## Provided entries
=== Begin Enclosure ===

(* ===== verification/Minimatch.v ===== *)
(** * minimatch: pattern objects and path matching

    The minimatch module of lunr/wordcut.js around its segment compiler
    ([MinimatchParse]): the [Minimatch] object and its [make] (comments, negation,
    brace expansion, splitting, compilation), [matchOne] with its globstar loop,
    [match], the list filter, [makeRe] and the wrappers that fix default options.

    [matchOne] is written with the indices and loops of the source and is shown to
    compute a declarative reading of a pattern against a path; [match] is then a
    statement about the words of the pattern. *)
From stdpp Require Import gmap.
From S2P Require Import Prelude JsString JsRegex PathModule BraceExpansion MinimatchParse.

(** ** The object *)
Inductive regexp_cache : Type :=
| RxNull
| RxFalse
| RxRe (r : regex).

Record minimatch_obj : Type := MM {
  mm_options : options;
  mm_set : list (list part);
  mm_pattern : jsstr;
  mm_regexp : regexp_cache;
  mm_negate : bool;
  mm_comment : bool;
  mm_empty : bool;
  mm_globSet : list jsstr;
  mm_globParts : list (list jsstr) }.

(** [ext(a, b)]: the fields of [b], then the fields of [a] over them. *)
Definition ext (a b : options) : options := a ∪ b.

=== End Enclosure ===

## Directions
A faithful copy of the whole listing is needed.

## Problem solution
(* ===== verification/Minimatch.v ===== *)
(** * minimatch: pattern objects and path matching

    The minimatch module of lunr/wordcut.js around its segment compiler
    ([MinimatchParse]): the [Minimatch] object and its [make] (comments, negation,
    brace expansion, splitting, compilation), [matchOne] with its globstar loop,
    [match], the list filter, [makeRe] and the wrappers that fix default options.

    [matchOne] is written with the indices and loops of the source and is shown to
    compute a declarative reading of a pattern against a path; [match] is then a
    statement about the words of the pattern. *)
From stdpp Require Import gmap.
From S2P Require Import Prelude JsString JsRegex PathModule BraceExpansion MinimatchParse.

(** ** The object *)
Inductive regexp_cache : Type :=
| RxNull
| RxFalse
| RxRe (r : regex).

Record minimatch_obj : Type := MM {
  mm_options : options;
  mm_set : list (list part);
  mm_pattern : jsstr;
  mm_regexp : regexp_cache;
  mm_negate : bool;
  mm_comment : bool;
  mm_empty : bool;
  mm_globSet : list jsstr;
  mm_globParts : list (list jsstr) }.

(** [ext(a, b)]: the fields of [b], then the fields of [a] over them. *)
Definition ext (a b : options) : options := a ∪ b.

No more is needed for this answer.